Quatrièmement, les modes de déplacement ont représenté une dimension considérable dans des villes où la circulation est difficile. À Casablanca, j'ai privilégié la marche dans un périmètre maximal de cinq kilomètres, réservant le bus pour des trajets repérés au préalable et ponctuellement, le petit taxi et le grand taxi (taxi collectif). À Londres, les transports sont tellement onéreux, que j'ai exploré le plus souvent la ville grâce à un vélo d'occasion acquis dès mon arrivée. Choix pragmatique et méthodologique, ces modes de déplacement ont permis tantôt une lenteur et, hormis dans certains de cas de forte circulation, une disponibilité psychique pour apprécier l'expérience de la ville, tantôt une confrontation aux différents modes de déplacements locaux. À Casablanca, en éprouvant ma présence en tant que minorité visible, j'ai perçu l'évolution des interactions avec les quidams au fur et à mesure que mon comportement se modifiait par ma connaissance des lieux et des codes d'usage. J'ai remarqué progressivement mon passage à l'anonymat. Sur chaque site, les premières semaines ont représenté une phase d'exploration afin de percevoir les différents mondes sociaux à travers le paysage urbain et pour prendre quelques repères spatiaux. Par la suite, au fur et à mesure des rencontres, mes trajets se sont diversifiés et ancrés sur quelques routines vers les bibliothèques, certaines écoles que j'avais ciblées, les lieux de résidence de mes élèves, des cafés, bars ou pubs londoniens. Mes modes de déplacement se sont aussi diversifiés au fur et à mesure de mon apprentissage des lieux.

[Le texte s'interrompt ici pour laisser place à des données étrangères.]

Lemma Authorities_spec h held b c :
  Inv (mkMemory h held) → bundles h !! b = Some c → ∃ s h', X509Authorities b h = Some (s, h') ∧
    Inv (mkMemory h' (s :: held)) ∧ (∀ t, t ∈ held → contents h' t = contents h t) ∧ sets h' = sets h ∧ values h' = values h ∧
    contents h' s = Some <$> X509Bundle.X509Authorities (value h c).
Proof.
  intros HI Hb. destruct (inv_cells _ HI _ _ Hb) as [Hok Hno].
  destruct (CopyX509Authorities_made h _ Hok) as (s' & h1 & Hcopy & Hm & Hc).
  unfold X509Authorities, bind, deref. rewrite Hb. exists s', h1. split; [done|].
  destruct (client_made h held nil_slice h1 s' HI) as [HI' Hv]; [by intros ???|done|].
  split_and!; [done|..|apply Hm|done|].
  - intros t Ht. eapply made_contents; [done|by apply (inv_held _ HI)|done].
  - rewrite Hc. unfold X509Bundle.X509Authorities. rewrite X509.CopyX509Authorities_id. by apply no_nils_certs.
Qed.

Lemma owned_by_own h b c : bundles h !! b = Some c → owned_by h b (c_authorities c).
Proof. intros Hb l Hl. by exists c. Qed.

Lemma Add_spec h held b c x :
  Inv (mkMemory h held) → bundles h !! b = Some c → ∃ h', AddX509Authority b (Some x) h = Some (tt, h') ∧ unchanged held h h' ∧
    values h' = <[b := X509Bundle.AddX509Authority (value h c) x]> (values h).
Proof.
  intros HI Hb. destruct (inv_cells _ HI _ _ Hb) as [Hok Hno]. pose proof (no_nils_certs _ _ Hno) as Hcs. cbn in Hcs.
  unfold AddX509Authority, bind, deref, elements. rewrite Hb, Hcs, has_ptr_Some.
  unfold X509Bundle.AddX509Authority. cbn [x509Authorities value]. destruct (has_equal _ x) eqn:Hhas.
  { exists h. split_and!; try done. rewrite insert_id; [done|by apply lookup_values]. }
  destruct (go_append_made h _ [Some x] Hok) as (s' & h1 & -> & Hm & Hc). rewrite Hcs in Hc.
  change [Some x] with (Some <$> [x]) in Hc. rewrite <- fmap_app in Hc.
  apply certs_of in Hc as [Hc Hno'].
  destruct (bundle_made h held (c_authorities c) h1 s' b (c_trustDomain c) HI Hm (owned_by_own _ _ _ Hb)) as (HI' & Hv & Hh & Hs);
    [congruence|done|].
  eexists. split; [done|]. split_and!; [done..|]. by rewrite Hv, Hc.
Qed.

Lemma reslice_front_made h s i :
  slice_ok h s → i ≤ s_len s → ∃ front, reslice s 0 i h = Some (front, h) ∧ slice_ok h front ∧ s_arr front = s_arr s ∧
    contents h front = take i (contents h s).
Proof.
  intros [Hl Hs] Hi. unfold reslice. destruct (Nat.leb_spec i (s_cap s)); [|lia]. cbn.
  eexists; split; [done|]. rewrite Nat.add_0_r, !Nat.sub_0_r. split_and!; [|done|].
  - split; [done|]. exact Hs.
  - unfold contents. cbn. destruct (s_arr s); [|by rewrite take_nil]. rewrite take_take, Nat.min_l by lia. done.
Qed.

Lemma reslice_rest h s i :
  slice_ok h s → i ≤ s_len s → ∃ rest, reslice s i (s_len s) h = Some (rest, h) ∧ contents h rest = drop i (contents h s).
Proof.
  intros [Hl Hs] Hi. unfold reslice. destruct (Nat.leb_spec i (s_len s)), (Nat.leb_spec (s_len s) (s_cap s)); [|lia..]. cbn.
  eexists; split; [done|]. unfold contents. cbn. destruct (s_arr s); [|by rewrite drop_nil].
  rewrite skipn_firstn_comm, drop_drop. done.
Qed.
(* ===== verification/SpiffeBundle.v ===== *)
(** * spiffebundle: bundles of every kind of authority

    Models src/bundle/spiffebundle/bundle.go and set.go (an instance of
    BundleSet.v with the three projections to the other bundle types). Durations
    are int64 nanoseconds, sequence numbers uint64; the arithmetic on refresh
    hints wraps as in Go. Each method is one atomic step under the bundle's
    mutex (Locks.v treats the locking itself, and the methods that lock twice). *)

From S2P Require Import Prelude Path GoUrl ID Crypto X509 X509Sample Pem BundleSet X509Bundle Jose JwtBundle WitBundle.

Definition x509SVIDUse : string := "x509-svid".
Definition jwtSVIDUse : string := "jwt-svid".
Definition witSVIDUse : string := "wit-svid".

(** time.Second *)
Definition Second : Z := 1000000000.

Record Bundle : Type := mkBundle {
  trustDomain : TrustDomain;
  refreshHint : option Z;
  sequenceNumber : option Z;
  jwtAuthorities : gmap string PublicKey;
  witAuthorities : gmap string PublicKey;
  x509Authorities : list Certificate;
}.

Definition wrapSpiffebundleErr (err : error) : error := fmt_Errorf "spiffebundle: %w" [Arg_w (Some err)].

(** ** Construction *)
Definition New (td : TrustDomain) : Bundle := mkBundle td None None ∅ ∅ [].

(** Field assignments. *)
Definition with_hint (b : Bundle) (h : option Z) : Bundle :=
  mkBundle (trustDomain b) h (sequenceNumber b) (jwtAuthorities b) (witAuthorities b) (x509Authorities b).
Definition with_seq (b : Bundle) (n : option Z) : Bundle :=
  mkBundle (trustDomain b) (refreshHint b) n (jwtAuthorities b) (witAuthorities b) (x509Authorities b).
Definition with_jwt (b : Bundle) (m : gmap string PublicKey) : Bundle :=
  mkBundle (trustDomain b) (refreshHint b) (sequenceNumber b) m (witAuthorities b) (x509Authorities b).
Definition with_wit (b : Bundle) (m : gmap string PublicKey) : Bundle :=
  mkBundle (trustDomain b) (refreshHint b) (sequenceNumber b) (jwtAuthorities b) m (x509Authorities b).
Definition with_x509 (b : Bundle) (l : list Certificate) : Bundle :=
  mkBundle (trustDomain b) (refreshHint b) (sequenceNumber b) (jwtAuthorities b) (witAuthorities b) l.

(** A nil argument panics (b.TrustDomain() dereferences it). *)
Definition FromX509Bundle (x509Bundle : option X509Bundle.Bundle) : res Bundle :=
  match x509Bundle with
  | None => Panic "nil pointer dereference"
  | Some b => Ok (with_x509 (New (X509Bundle.trustDomain b)) (X509Bundle.X509Authorities b))
  end.

Definition FromJWTBundle (jwtBundle : option JwtBundle.Bundle) : res Bundle :=
  match jwtBundle with
  | None => Panic "nil pointer dereference"
  | Some b => Ok (with_jwt (New (JwtBundle.trustDomain b)) (JwtBundle.JWTAuthorities b))
  end.

Definition FromWITBundle (witBundle : option WitBundle.Bundle) : res Bundle :=
  match witBundle with
  | None => Panic "nil pointer dereference"
  | Some b => Ok (with_wit (New (WitBundle.trustDomain b)) (WitBundle.WITAuthorities b))
  end.

Definition FromX509Authorities (td : TrustDomain) (certs : list Certificate) : Bundle :=
  with_x509 (New td) (CopyX509Authorities certs).
Definition FromJWTAuthorities (td : TrustDomain) (m : gmap string PublicKey) : Bundle :=
  with_jwt (New td) (CopyJWTAuthorities m).
Definition FromWITAuthorities (td : TrustDomain) (m : gmap string PublicKey) : Bundle :=
  with_wit (New td) (CopyJWTAuthorities m).

(** ** X.509 authorities *)
Definition Bundle_TrustDomain (b : Bundle) : TrustDomain := trustDomain b.

Definition X509Authorities (b : Bundle) : list Certificate := CopyX509Authorities (x509Authorities b).

Definition AddX509Authority (b : Bundle) (c : Certificate) : Bundle :=
  if has_equal (x509Authorities b) c then b else with_x509 b (x509Authorities b ++ [c]).

Definition RemoveX509Authority (b : Bundle) (c : Certificate) : Bundle :=
  with_x509 b (remove_equal (x509Authorities b) c).

Definition HasX509Authority (b : Bundle) (c : Certificate) : bool := has_equal (x509Authorities b) c.

Definition SetX509Authorities (b : Bundle) (certs : list Certificate) : Bundle :=
  with_x509 b (CopyX509Authorities certs).

(** ** JWT authorities *)
Definition JWTAuthorities (b : Bundle) : gmap string PublicKey := CopyJWTAuthorities (jwtAuthorities b).

Definition FindJWTAuthority (b : Bundle) (keyID : string) : option PublicKey * bool :=
  (jwtAuthorities b !! keyID, bool_decide (is_Some (jwtAuthorities b !! keyID))).

Definition HasJWTAuthority (b : Bundle) (keyID : string) : bool :=
  bool_decide (is_Some (jwtAuthorities b !! keyID)).

Definition AddJWTAuthority (b : Bundle) (keyID : string) (k : PublicKey) : res Bundle :=
  if bool_decide (keyID = "") then Err (wrapSpiffebundleErr (errors_New "keyID cannot be empty"))
  else Ok (with_jwt b (<[keyID:=k]> (jwtAuthorities b))).

Definition RemoveJWTAuthority (b : Bundle) (keyID : string) : Bundle :=
  with_jwt b (delete keyID (jwtAuthorities b)).

Definition SetJWTAuthorities (b : Bundle) (m : gmap string PublicKey) : Bundle :=
  with_jwt b (CopyJWTAuthorities m).

(** ** WIT authorities *)
Definition WITAuthorities (b : Bundle) : gmap string PublicKey := CopyJWTAuthorities (witAuthorities b).

Definition FindWITAuthority (b : Bundle) (keyID : string) : option PublicKey * bool :=
  (witAuthorities b !! keyID, bool_decide (is_Some (witAuthorities b !! keyID))).

Definition HasWITAuthority (b : Bundle) (keyID : string) : bool :=
  bool_decide (is_Some (witAuthorities b !! keyID)).

Definition AddWITAuthority (b : Bundle) (keyID : string) (k : PublicKey) : res Bundle :=
  if bool_decide (keyID = "") then Err (wrapSpiffebundleErr (errors_New "keyID cannot be empty"))
  else Ok (with_wit b (<[keyID:=k]> (witAuthorities b))).

Definition RemoveWITAuthority (b : Bundle) (keyID : string) : Bundle :=
  with_wit b (delete keyID (witAuthorities b)).

Definition SetWITAuthorities (b : Bundle) (m : gmap string PublicKey) : Bundle :=
  with_wit b (CopyJWTAuthorities m).

Definition Empty (b : Bundle) : bool :=
  (length (x509Authorities b) =? 0)%nat && (size (jwtAuthorities b) =? 0)%nat
  && (size (witAuthorities b) =? 0)%nat.

(** ** Refresh hint and sequence number *)
Definition RefreshHint (b : Bundle) : Z * bool :=
  match refreshHint b with Some h => (h, true) | None => (0%Z, false) end.
Definition SetRefreshHint (b : Bundle) (h : Z) : Bundle := with_hint b (Some h).
Definition ClearRefreshHint (b : Bundle) : Bundle := with_hint b None.

Definition SequenceNumber (b : Bundle) : Z * bool :=
  match sequenceNumber b with Some n => (n, true) | None => (0%Z, false) end.
Definition SetSequenceNumber (b : Bundle) (n : Z) : Bundle := with_seq b (Some n).
Definition ClearSequenceNumber (b : Bundle) : Bundle := with_seq b None.

(** ** Copying, comparing, projecting *)
Definition copyRefreshHint (h : option Z) : option Z :=
  match h with None => None | Some copied => Some copied end.
Definition copySequenceNumber (n : option Z) : option Z :=
  match n with None => None | Some copied => Some copied end.

Definition Clone (b : Bundle) : Bundle :=
  mkBundle (trustDomain b) (copyRefreshHint (refreshHint b)) (copySequenceNumber (sequenceNumber b))
    (CopyJWTAuthorities (jwtAuthorities b)) (CopyJWTAuthorities (witAuthorities b))
    (CopyX509Authorities (x509Authorities b)).

Definition X509Bundle_ (b : Bundle) : X509Bundle.Bundle :=
  X509Bundle.FromX509Authorities (trustDomain b) (x509Authorities b).
Definition JWTBundle (b : Bundle) : JwtBundle.Bundle :=
  JwtBundle.FromJWTAuthorities (trustDomain b) (jwtAuthorities b).
Definition WITBundle (b : Bundle) : WitBundle.Bundle :=
  WitBundle.FromWITAuthorities (trustDomain b) (witAuthorities b).

(** The guard shared by the four Get...ForTrustDomain methods. *)
Definition for_trust_domain {A} (b : Bundle) (td : TrustDomain) (msg : string) (a : A) : res A :=
  if negb (bool_decide (trustDomain b = td))
  then Err (wrapSpiffebundleErr (fmt_Errorf msg [Arg_s (TrustDomain_String td)]))
  else Ok a.

Definition GetBundleForTrustDomain (b : Bundle) (td : TrustDomain) : res Bundle :=
  for_trust_domain b td "no SPIFFE bundle for trust domain %q" b.
Definition GetX509BundleForTrustDomain (b : Bundle) (td : TrustDomain) : res X509Bundle.Bundle :=
  for_trust_domain b td "no X.509 bundle for trust domain %q" (X509Bundle_ b).
Definition GetJWTBundleForTrustDomain (b : Bundle) (td : TrustDomain) : res JwtBundle.Bundle :=
  for_trust_domain b td "no JWT bundle for trust domain %q" (JWTBundle b).
Definition GetWITBundleForTrustDomain (b : Bundle) (td : TrustDomain) : res WitBundle.Bundle :=
  for_trust_domain b td "no WIT bundle for trust domain %q" (WITBundle b).

Definition refreshHintEqual (a b : option Z) : bool :=
  match a, b with
  | None, None => true
  | None, Some _ | Some _, None => false
  | Some x, Some y => (x =? y)%Z
  end.
Definition sequenceNumberEqual (a b : option Z) : bool :=
  match a, b with
  | None, None => true
  | None, Some _ | Some _, None => false
  | Some x, Some y => (x =? y)%Z
  end.

Definition Equal (b other : option Bundle) : res bool :=
  match b, other with
  | None, None => Ok true
  | None, Some _ | Some _, None => Ok false
  | Some b, Some other =>
      if bool_decide (trustDomain b = trustDomain other)
         && refreshHintEqual (refreshHint b) (refreshHint other)
         && sequenceNumberEqual (sequenceNumber b) (sequenceNumber other)
         && JWTAuthoritiesEqual (jwtAuthorities b) (jwtAuthorities other)
         && JWTAuthoritiesEqual (witAuthorities b) (witAuthorities other)
      then CertsEqual (x509Authorities b) (x509Authorities other)
      else Ok false
  end.

(** ** Documents *)

(** int64((hint + (time.Second - 1)) / time.Second): Go's division truncates. *)
Definition hint_seconds (h : Z) : Z := Z.quot (wrap_int64 (h + (Second - 1))) Second.

(** time.Second * time.Duration(hint). *)
Definition hint_duration (secs : Z) : Z := wrap_int64 (Second * secs).

Section codec.
Context {J : JoseLib}.

Fixpoint Parse_loop (bundle : Bundle) (i : nat) (keys : list JSONWebKey) : res Bundle :=
  match keys with
  | [] => Ok bundle
  | key :: keys =>
      let! bundle :=
        if bool_decide (Use key = x509SVIDUse) then
          match Certificates key with
          | [c] => Ok (AddX509Authority bundle c)
          | cs => Err (wrapSpiffebundleErr
                    (fmt_Errorf "expected a single certificate in %s entry %d; got %d"
                       [Arg_s x509SVIDUse; Arg_d (Z.of_nat i); Arg_d (Z.of_nat (length cs))]))
          end
        else if bool_decide (Use key = jwtSVIDUse) then
          wrap_err (λ err, wrapSpiffebundleErr (fmt_Errorf "error adding authority %d of JWKS: %w"
                      [Arg_d (Z.of_nat i); Arg_w (errors_Unwrap err)]))
            (AddJWTAuthority bundle (KeyID key) (Key key))
        else if bool_decide (Use key = witSVIDUse) then
          wrap_err (λ err, wrapSpiffebundleErr (fmt_Errorf "error adding WIT authority %d of JWKS: %w"
                      [Arg_d (Z.of_nat i); Arg_w (errors_Unwrap err)]))
            (AddWITAuthority bundle (KeyID key) (Key key))
        else Ok bundle in
      Parse_loop bundle (S i) keys
  end.

(** The bundle before its keys are read. *)
Definition Parse_header (td : TrustDomain) (jwks : bundleDoc) : Bundle :=
  let bundle := New td in
  let bundle := match doc_RefreshHint jwks with
                | Some h => SetRefreshHint bundle (hint_duration h) | None => bundle end in
  match doc_SequenceNumber jwks with Some n => SetSequenceNumber bundle n | None => bundle end.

L'organisation de mes pratiques quotidiennes a du me maintenir dans un entre-deux afin d'éviter de « devenir indigène » (go native) (Gold, 2003 : 344), c'est-à-dire de me réaliser en tant qu'acteur de la population cible, tel un chercheur qui oublie son rôle en incorporant les enjeux de la situation à la conception de soi. L'objectif a été d'être suffisamment immergé pour traduire ce que vivent les acteurs. Vivre à Casablanca est bien différent d'un séjour touristique au Maroc. Vivre à Londres n'a rien à voir avec le fait d'y passer un week-end. Ces remarques peuvent paraître banales, mais il y a également différentes manières de vivre en tant que Français à l'étranger. Cette diversité a été peu explorée de manière sociologique. Les Français hors de France ne forment pas une communauté homogène. Bien au contraire, c'est plutôt une somme d'individus dont il a fallu comprendre les réseaux, les ambivalences et les logiques subjectives. Ces pratiques m'ont permis de

me faire une expérience subjective sur le terrain de recherche. Mais le discours et les actes échangés avec certains acteurs m'ont permis d'imaginer ce que je ne percevais pas dans les limites de mes pratiques quotidiennes. Ils m'ont ouvert la possibilité d'observer d'autres pratiques. J'ai organisé mon quotidien en essayant de percevoir des aspects du contexte local que les acteurs ne perçoivent pas dans leur quotidien et de mesurer leurs jugements qui sont influencés par leurs intérêts personnels et professionnels. En multipliant les rencontres avec la population cible, j'ai découvert une variété assez large de situations possibles d'enseignants hors de France. Par rapport à ces situations, les frontières de ma subjectivité se sont progressivement démarquées, notamment par un travail d'analyse des affinités avec mes interlocuteurs. Cette première catégorisation m'a permis de discerner les situations qui me sont apparues familières et celles qui me sont apparues comme étrangères. Cette démarcation a notamment été opératoire pour constituer les profils présentés dans la deuxième partie.